Fig. 2.

Osteocyte process ingrowth and gap junction functionality. (A) Confocal photomicrograph showing MLOY-4 osteocyte dendritic processes growing into the nanochannel array at 7 days culture in the Mμn device, visualized by AlexaFluor488-labeled phalloidin staining for F-Actin. (B) Parachute dye transfer assay image, showing Calcein-AM (green) transfer from donor compartment osteocytes to acceptor osteocytes in the “bystander” compartment of Mμn device. (C) Fluorescence and corresponding phase-contrast micrographs showing dye transfer across the channel array in osteocytes cultured under control conditions (top row), while no transfer to the acceptor side of the Mμn occurred when the connexin 43 blocker AGA was added, confirming gap junction communication between compartments. MLO-Y4 cells, labeled with gap junction permeable dye Calcein-AM (green) and gap junction impermeable membrane dye DiI (red), were parachuted onto one side of a previously MLO-Y4–seeded Mμn.

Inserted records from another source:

(** The predicate allows a transition exactly when the table has the edge and the trigger's
    guard facts hold: approvals and rejections before the expiry, expiry only at or after it, a
    claim before the expiry with all six steps proven, success only with a verified outcome,
    cancellation after the claim only with proof that nothing started and a fenced lease; and
    the target is the table's. *)
Theorem resolveEdge_exact from t c to :
  resolveEdge from t c = Allowed from to ↔ legal t from to ∧ guarded from t c.
Proof.
  rewrite <- refused_guard_spec. unfold resolveEdge.
  destruct (refused_guard from t c) eqn:Hg;
    destruct t, from; simpl; split; try done; try (intros [Hl ?]; inversion Hl; naive_solver);
    intros [= <-]; split; (done || constructor; auto).
Qed.

(** Facts without a time, or without an expiry, are never past it: an approval goes through and
    an expiry does not. *)
Lemma missing_clock_is_live c :
  (nowMs c = None ∧ 0 < default MAX_SAFE_INTEGER (expiresAtMs c)) ∨
  (expiresAtMs c = None ∧ default 0 (nowMs c) < MAX_SAFE_INTEGER) →
  resolveEdge PENDING approve c = Allowed PENDING APPROVED ∧
  ∀ to, resolveEdge PENDING expire c ≠ Allowed PENDING to.
Proof.
  intros Hc. assert (Hl : live c) by (unfold live; destruct Hc as [[-> ?]|[-> ?]]; done).
  split; [apply resolveEdge_exact; by split; [constructor|]|].
  intros to [_ Hn]%resolveEdge_exact. by apply Hn.
Qed.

Calcein-only labeled cells indicate gap junctional transfer from parachuted cells (donors) to cells on same side of the channel array, as well as across the channel array (acceptors) via first and second order network connections. (All scale bars =100 μm). (D) Number of Calcein-AM positive (Calcein+) cells on the acceptor side of the Mμn under control conditions and with AGA. (ROI = 100 μm on either side of channel array). n = 11 devices, *p = .0002, unpaired t test.